- Directed by: Neil LaBute
- Written by: Neil LaBute
- Produced by: Michael Corrente Daryl Freimark Tim Harms Trent Othick David Zander
- Starring: Stanley Tucci Alice Eve
- Cinematography: Rogier Stoffers
- Edited by: Joel Plotch
- Distributed by: Tribeca Film
- Release dates: April 21, 2013 (Tribeca Film Festival); December 10, 2013 (United States);
- Running time: 82 minutes
- Country: United States
- Language: English
- Box office: $6,420

= Some Velvet Morning (film) =

Some Velvet Morning is a 2013 American drama film directed by Neil LaBute and starring Alice Eve and Stanley Tucci.

==Plot summary==
Set entirely inside a rowhouse located in Brooklyn, New York City, and taking place in real time featuring a cast of only two people: a middle-aged lawyer named Fred (Stanley Tucci) surprises his beautiful young mistress Velvet (Alice Eve) by arriving at her doorstep after four years, claiming to have finally left his wife. After she rejects his attempts to rekindle their romance, his persistence evolves into obsession. As tensions rise, a dark history between the former lovers comes into focus.

Initially Velvet tries to get Fred to leave by claiming that she has another appointment with Fred's son, Chris. During Fred and Velvet's discussions, Velvet reveals that she was, and is currently still, working as a high-priced escort whom Fred met on one of his many business trips. Their talk eventually leads to a string of arguments over their relationship. The fight leads to violence as Fred forces himself upon Velvet and rapes her before walking out.

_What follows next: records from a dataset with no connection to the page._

(** * A shallow embedding of [SparseMatrix.py]

    The Python class stores its entries in a [dict] whose keys are the
    strings [f"{row},{col}"].  That encoding is injective on integers and
    every method decodes it with [map(int, key.split(','))], so a key is
    modelled here as the pair of integers it encodes.  A Python [dict]
    keeps insertion order and unique keys: it is modelled as an
    association list, where assigning to a present key replaces the value
    in place and assigning to an absent key appends it at the end. *)

From Stdlib Require Import ZArith List Bool Lia String Ascii.
From Stdlib Require Import Permutation.
Import ListNotations.

Open Scope Z_scope.

(** ** Python dictionaries keyed by coordinates *)

Definition key := (Z * Z)%type.

Definition key_eqb (a b : key) : bool :=
  Z.eqb (fst a) (fst b) && Z.eqb (snd a) (snd b).

Definition dict := list (key * Z).

(** [d.get(k)], [None] when absent. *)
Fixpoint dict_lookup (d : dict) (k : key) : option Z :=
  match d with
  | [] => None
  | (k', v') :: rest => if key_eqb k' k then Some v' else dict_lookup rest k
  end.

(** [d[k] = v]: in place when [k] is present, appended otherwise. *)
Fixpoint dict_set (d : dict) (k : key) (v : Z) : dict :=
  match d with
  | [] => [(k, v)]
  | (k', v') :: rest =>
      if key_eqb k' k then (k', v) :: rest else (k', v') :: dict_set rest k v
  end.

Definition keys (d : dict) : list key := map fst d.

(** ** The [SparseMatrix] class *)

Record SparseMatrix := mkSparseMatrix {
  elements : dict;
  num_rows : Z;
  num_cols : Z
}.

(** Python exceptions raised by the class: all of them are [ValueError]s
    with a message (the reading of the file itself is outside the model). *)
Inductive Exc := ValueError (msg : string).

(** A small error monad: a method either returns or raises. *)
Inductive result (A : Type) :=
| Ok (a : A)
| Raise (e : Exc).
Arguments Ok {A} a.
Arguments Raise {A} e.

(** [SparseMatrix(num_rows, num_cols)] *)
Definition new (num_rows num_cols : Z) : SparseMatrix :=
  mkSparseMatrix [] num_rows num_cols.

(** [set_element(self, row, col, value)] *)
Definition set_element (self : SparseMatrix) (row col value : Z) : SparseMatrix :=
  let nr := if row >=? num_rows self then row + 1 else num_rows self in
  let nc := if col >=? num_cols self then col + 1 else num_cols self in
  mkSparseMatrix (dict_set (elements self) (row, col) value) nr nc.

(** [get_element(self, row, col)]: [self.elements.get(key, 0)] *)
Definition get_element (self : SparseMatrix) (row col : Z) : Z :=
  match dict_lookup (elements self) (row, col) with
  | Some v => v
  | None => 0
  end.

(** The body of [for key, value in self.elements.items()] in [add]. *)
Definition add_copy_step (res : SparseMatrix) (entry : key * Z) : SparseMatrix :=
  let '((row, col), value) := entry in set_element res row col value.

(** The body of [for key, value in other.elements.items()] in [add]. *)
Definition add_other_step (res : SparseMatrix) (entry : key * Z) : SparseMatrix :=
  let '((row, col), value) := entry in
  set_element res row col (get_element res row col + value).

(** [add(self, other)] *)
Definition add (self other : SparseMatrix) : result SparseMatrix :=
  if negb (num_rows self =? num_rows other) || negb (num_cols self =? num_cols other)
  then Raise (ValueError "Cannot add matrices of different dimensions.")
  else
    let result := new (num_rows self) (num_cols self) in
    let result := fold_left add_copy_step (elements self) result in
    let result := fold_left add_other_step (elements other) result in
    Ok result.

(** The body of [for key, value in other.elements.items()] in [subtract]. *)
Definition subtract_step (self : SparseMatrix) (res : SparseMatrix) (entry : key * Z)
  : SparseMatrix :=
  let '((row, col), value) := entry in
  set_element res row col (get_element self row col - value).

(** [subtract(self, other)] *)
Definition subtract (self other : SparseMatrix) : result SparseMatrix :=
  if negb (num_rows self =? num_rows other) || negb (num_cols self =? num_cols other)
  then Raise (ValueError "Cannot subtract matrices of different dimensions.")
  else
    let result := new (num_rows self) (num_cols self) in
    let result := fold_left (subtract_step self) (elements other) result in
    Ok result.

(** The inner loop body of [multiply], for the outer entry
    [(row1, col1) -> value1]. *)
Definition multiply_inner_step (row1 col1 value1 : Z) (res : SparseMatrix)
  (entry : key * Z) : SparseMatrix :=
  let '((row2, col2), value2) := entry in
  if col1 =? row2
  then set_element res row1 col2 (get_element res row1 col2 + value1 * value2)
  else res.

(** The outer loop body of [multiply]. *)
Definition multiply_outer_step (other : SparseMatrix) (res : SparseMatrix)
  (entry : key * Z) : SparseMatrix :=
  let '((row1, col1), value1) := entry in
  fold_left (multiply_inner_step row1 col1 value1) (elements other) res.

(** [multiply(self, other)] *)
Definition multiply (self other : SparseMatrix) : result SparseMatrix :=
  if negb (num_cols self =? num_rows other)
  then Raise (ValueError "Cannot multiply: column count of the first matrix must equal row count of the second.")
  else
    let result := new (num_rows self) (num_cols other) in
    let result := fold_left (multiply_outer_step other) (elements self) result in
    Ok result.

(** ** Python strings *)

Local Open Scope string_scope.

(** The characters of code point 0 to 255 for which [str.isspace()]
    holds, the whitespace that [str.strip()] and [int()] remove: ['\t'] to
    ['\r'], the separators 28 to 31, the space, U+0085 and U+00A0. *)
Definition is_space (c : ascii) : bool :=
  let n := nat_of_ascii c in
  (Nat.eqb n 32 || ((9 <=? n)%nat && (n <=? 13)%nat) || ((28 <=? n)%nat && (n <=? 31)%nat)
   || Nat.eqb n 133 || Nat.eqb n 160).

Fixpoint lstrip (s : string) : string :=
  match s with
  | EmptyString => EmptyString
  | String a r => if is_space a then lstrip r else s
  end.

The climactic twist comes when Fred returns and both he and Velvet break character by revealing how they enjoyed play acting the entire scene. It turns out that 'Fred' is just one of Velvet's regular clients and they meet regularly to act out Fred's different fantasies. Fred pays Velvet for her services as well as some extra money for overstaying the hour. When Velvet expresses her wish to play a role other than escort in their future encounters and suggests that maybe she can be a nurse, he says that he will play the patient. As he leaves, Velvet asks Fred to promise that he will call her to schedule their next appointment.

==Cast==
- Stanley Tucci as Fred
- Alice Eve as Velvet

==Reception==
The film received mixed reviews upon release, with Jason Di Rosso from ABC Australia saying that the audience was "treated with utter contempt by the director and his accomplices". Chuck Bowen of Slant Magazine wondered "why LaBute was ever taken seriously as a so-called dramatist of the gulf between the sexes" and called the film a "prolonged exercise in resentful gender stalemating", giving it half a star out of five.

Currently, the film holds a 54% on Rotten Tomatoes, from 37 reviews. The website's critics consensus reads, "Some Velvet Morning marks writer-director Neil LaBute's welcome return to the mode of challenging chamber piece, but this misanthropic two-hander is too slight to produce the same bite as the filmmakers' best works." Christy Lemire, writing for RogerEbert.com, felt it represented a "return to the kind of writing and filmmaking with which Neil LaBute made his name" and awarded it 3 stars out of 4.